(** * pdf_to_h5: the per-page geometry reconciliation and manifest pipeline

    A shallow embedding of [backend/scripts/pdf_to_h5.py] and the proofs of
    its specification.  Python values are modelled as follows.

    - [str] is a list of Unicode code points ([pystr]); program literals
      (dict keys, file names) are Rocq strings, turned into code points by
      [u] where they flow into data.
    - [float] is IEEE 754 binary64, Rocq's primitive [float]: same
      rounding, same NaN and infinity behaviour as CPython's float.
    - [int] is [Z].
    - a [dict] with literal keys is an insertion-ordered association list
      inside [json], the type of the values handed to [json.dumps].
    - exceptions are the [Raise] branch of [result]; the output directory
      is a finite map from file names to file contents, threaded through
      the pipeline. *)

From Stdlib Require Import ZArith NArith List String Ascii Bool Floats Lia.
From stdpp Require Import gmap strings list pretty.
Import ListNotations.

Set Warnings "-register-all".
Local Open Scope Z_scope.

(** ** Python strings *)

Module PyStr.

Definition pystr := list N.

(** The code points of an ASCII literal. *)
Definition u (s : string) : pystr :=
  map N_of_ascii (list_ascii_of_string s).

(** [str.isspace] for one code point, the table [str.strip()] uses:
    the characters of bidirectional class WS, B or S and of category Zs. *)
Definition isspace (c : N) : bool :=
  ((9 <=? c) && (c <=? 13) || (28 <=? c) && (c <=? 32)
   || (c =? 133) || (c =? 160) || (c =? 5760)
   || (8192 <=? c) && (c <=? 8202)
   || (c =? 8232) || (c =? 8233) || (c =? 8239) || (c =? 8287)
   || (c =? 12288))%N.

Fixpoint lstrip (s : pystr) : pystr :=
  match s with
  | c :: s' => if isspace c then lstrip s' else s
  | [] => []
  end.

Definition rstrip (s : pystr) : pystr := rev (lstrip (rev s)).

(** [s.strip()] *)
Definition strip (s : pystr) : pystr := rstrip (lstrip s).

(** [s.replace(old, new)] for a two-character [old]. *)
Fixpoint replace2 (o1 o2 : N) (new : pystr) (s : pystr) : pystr :=
  match s with
  | c1 :: ((c2 :: s'') as s') =>
      if ((c1 =? o1) && (c2 =? o2))%N then new ++ replace2 o1 o2 new s''
      else c1 :: replace2 o1 o2 new s'
  | _ => s
  end.

(** [html.escape(s)] with its default [quote=True]. *)
Definition escape_char (c : N) : pystr :=
  if (c =? 38)%N then u "&amp;"
  else if (c =? 60)%N then u "&lt;"
  else if (c =? 62)%N then u "&gt;"
  else if (c =? 34)%N then u "&quot;"
  else if (c =? 39)%N then u "&#x27;"
  else [c].

Definition html_escape (s : pystr) : pystr := concat (map escape_char s).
==*==
- Task objective
Write out the lines of the entries, word for word, from the first through the one containing "- [str] is a", and stop at that line.

- Your response
(** * pdf_to_h5: the per-page geometry reconciliation and manifest pipeline

    A shallow embedding of [backend/scripts/pdf_to_h5.py] and the proofs of
    its specification.  Python values are modelled as follows.

    - [str] is a list of Unicode code points ([pystr]); program literals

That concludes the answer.